We will first discuss noteworthy legal and ethical issues that are particularly important when working with children. Topics that will be discussed are: when is research conducted anonymously? What data are personal data? What to do with audio/video recordings? Then, we will discuss all the do’s and don’ts when running your experiments with children. The focus will be on handling young infants and toddlers.

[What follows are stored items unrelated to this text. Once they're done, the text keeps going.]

(** C7, amended: on a host that keeps the last day of the month (the
    offset its time zone takes for local midnight of that day is at most a
    day, and that midnight, taken to UTC and back, is a time of that day),
    for every month from 1 to 12 and every integer year from -271820 to
    275759, listDaysInMonth(month, year) is the list of the dates formatted
    by formatDate with the default locale for the days 1, 2, ... in
    ascending order, one for each day of the month, and its length is the
    count that getDaysInMonth computes; on such a host
    listDaysInMonth(2, 2024) has length 29 and listDaysInMonth(2, 2023) has
    length 28. *)
Theorem listDaysInMonth_days (tz : Zoned.TimeZone) (host : Host) :
  (forall y m : Z,
     1 <= m <= 12 -> -271820 <= y <= 275759 ->
     Zoned.keeps_day tz (last_day (full_year y) m) ->
     Zoned.listDaysInMonth tz host (vnum m) (vnum y)
     = map (fun d => Zoned.formatDate tz host (vnum m) (vnum d) (vnum y) None)
         (days_from 1 (Z.to_nat (gregorian_days (full_year y) m)))
     /\ Zoned.getDaysInMonth tz host (vnum y) (vnum m)
        = num (Z.of_nat (List.length (Zoned.listDaysInMonth tz host (vnum m) (vnum y))))
     /\ List.length (Zoned.listDaysInMonth tz host (vnum m) (vnum y))
        = Z.to_nat (gregorian_days (full_year y) m))
  /\ (Zoned.keeps_day tz (last_day 2024 2) ->
      List.length (Zoned.listDaysInMonth tz host (vnum 2) (vnum 2024)) = 29%nat)
  /\ (Zoned.keeps_day tz (last_day 2023 2) ->
      List.length (Zoned.listDaysInMonth tz host (vnum 2) (vnum 2023)) = 28%nat).
Proof.
  assert (G : forall y m : Z,
             1 <= m <= 12 -> -271820 <= y <= 275759 ->
             Zoned.keeps_day tz (last_day (full_year y) m) ->
             Zoned.listDaysInMonth tz host (vnum m) (vnum y)
             = map (fun d => Zoned.formatDate tz host (vnum m) (vnum d) (vnum y) None)
                 (days_from 1 (Z.to_nat (gregorian_days (full_year y) m)))).
  { intros y m Hm Hy Hk. apply zoned_listDaysInMonth_map.
    - pose proof (gregorian_days_bounds (full_year y) m Hm). lia.
    - now apply zoned_getDaysInMonth_full. }
  split; [| split; intros Hk;
            [rewrite (G 2024 2) | rewrite (G 2023 2)]; try lia; try exact Hk;
            now rewrite length_map, days_from_length].
  intros y m Hm Hy Hk.
  pose proof (gregorian_days_bounds (full_year y) m Hm) as Hb.
  split; [now apply G |].
  rewrite (G y m Hm Hy Hk), length_map, days_from_length.
  split; [| reflexivity].
  rewrite zoned_getDaysInMonth_full by assumption. f_equal. lia.
Qed.

Lemma listDaysInMonth_days_witness :
  1 <= 2 <= 12 /\ -271820 <= 2024 <= 275759
  /\ Zoned.keeps_day Zoned.utc (last_day (full_year 2024) 2)
  /\ List.length (Zoned.listDaysInMonth Zoned.utc SampleHost.host (vnum 2) (vnum 2024))
     = 29%nat
  /\ hd "" (Zoned.listDaysInMonth Zoned.utc SampleHost.host (vnum 2) (vnum 2024))
     = "02/01/2024".
Proof.
  assert (K : Zoned.keeps_day Zoned.utc (last_day (full_year 2024) 2))
    by (split; [vm_compute; discriminate | reflexivity]).
  split; [lia |]. split; [lia |]. split; [exact K |].
  destruct (proj1 (listDaysInMonth_days Zoned.utc SampleHost.host) 2024 2
              ltac:(lia) ltac:(lia) K) as (Hl & _ & Hn).
  split; [exact Hn |]. rewrite Hl. reflexivity.
Defined.

(** C8, as stated: getDaysInMonth returns the number of days of the month
    in the proleptic Gregorian calendar.  The year 0 is a leap year there
    (it is divisible by 400), so its February has 29 days; the Date
    constructor reads the year 0 as 1900 and getDaysInMonth(0, 2) is 28.
    For the year 300000, past the last valid date, the result is NaN.  And
    on a host whose zone skipped 31 December 1994, getDaysInMonth(1994, 12)
    is 1 where the month has 31 days. *)
Lemma getDaysInMonth_year_0 :
  getDaysInMonth SampleHost.host (vnum 0) (vnum 2) = num 28
  /\ gregorian_days 0 2 = 29
  /\ getDaysInMonth SampleHost.host (vnum 0) (vnum 2) <> num (gregorian_days 0 2)
  /\ getDaysInMonth SampleHost.host (vnum 300000) (vnum 2) = NaN
  /\ gregorian_days 1994 12 = 31
  /\ Zoned.getDaysInMonth Zoned.line_islands SampleHost.host (vnum 1994) (vnum 12)
     = num 1.
Proof.
  split; [reflexivity |]. split; [reflexivity |].
  split; [vm_compute; discriminate |]. split; [reflexivity |]. split; reflexivity.
Qed.

(** C8, amended: on a host that keeps the last day of the month (the
    offset its time zone takes for local midnight of that day is at most a
    day, and that midnight, taken to UTC and back, is a time of that day),
    for every month from 1 to 12 and every integer year from -271820 to
    275759, getDaysInMonth(year, month) is the number of days of that month
    in the proleptic Gregorian calendar, leap years included (February has
    29 days when the year is divisible by 4, except when divisible by 100
    unless also divisible by 400), where a year from 0 to 99 is read as
    1900 plus that year and every other year as itself; on such a host
    getDaysInMonth(2024, 2) = 29, getDaysInMonth(1900, 2) = 28 and
    getDaysInMonth(2000, 2) = 29. *)
Theorem getDaysInMonth_gregorian (tz : Zoned.TimeZone) (host : Host) :
  (forall y m : Z,
     1 <= m <= 12 -> -271820 <= y <= 275759 ->
     Zoned.keeps_day tz (last_day (full_year y) m) ->
     Zoned.getDaysInMonth tz host (vnum y) (vnum m)
     = num (gregorian_days (full_year y) m)
     /\ (0 <= y <= 99 -> full_year y = 1900 + y)
     /\ (~ 0 <= y <= 99 -> full_year y = y)
     /\ gregorian_days (full_year y) 2
        = (if (Z.rem (full_year y) 4 =? 0)
              && (negb (Z.rem (full_year y) 100 =? 0) || (Z.rem (full_year y) 400 =? 0))
           then 29 else 28))
  /\ (Zoned.keeps_day tz (last_day 2024 2) ->
      Zoned.getDaysInMonth tz host (vnum 2024) (vnum 2) = num 29)
  /\ (Zoned.keeps_day tz (last_day 1900 2) ->
      Zoned.getDaysInMonth tz host (vnum 1900) (vnum 2) = num 28)
  /\ (Zoned.keeps_day tz (last_day 2000 2) ->
      Zoned.getDaysInMonth tz host (vnum 2000) (vnum 2) = num 29).
Proof.
  split; [| repeat split; intros Hk;
            rewrite zoned_getDaysInMonth_full by (try lia; exact Hk); reflexivity].
  intros y m Hm Hy Hk. split; [now apply zoned_getDaysInMonth_full |].
  unfold full_year.
  destruct (Z.leb_spec 0 y); destruct (Z.leb_spec y 99); cbn [andb];
    repeat split; intros; try lia; reflexivity.
Qed.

We will specifically talk about conducting EEG, eye-tracking, parent–child interaction observations, looking-time experiments, and computer tasks with participants from these age groups. Note that this workshop will not teach you how to use these methods, but highlights how conducting experiments with infants/toddlers raises specific difficulties, and teaches tips and tricks on how to overcome these difficulties. We will go through different case studies where the infant/toddler is showing difficult behaviour, such as pulling the EEG cap from their head, consistently not looking at the screen during eye-tracking, or crawling away from the cameras during parent–child observations. These behaviours occur very frequently when experimenting with children, but if you don’t know how to deal with them, you will probably end up having to exclude the participant from the study. This results in unnecessary data loss. We will discuss the best approach for each situation to overcome this.

Finally, during the last half hour, for online participants, we will show a video of a tour through the labs of the Institute of Language Sciences, including several labs for infant research; for participants in Utrecht, we will guide you through some of the labs and show you several techniques.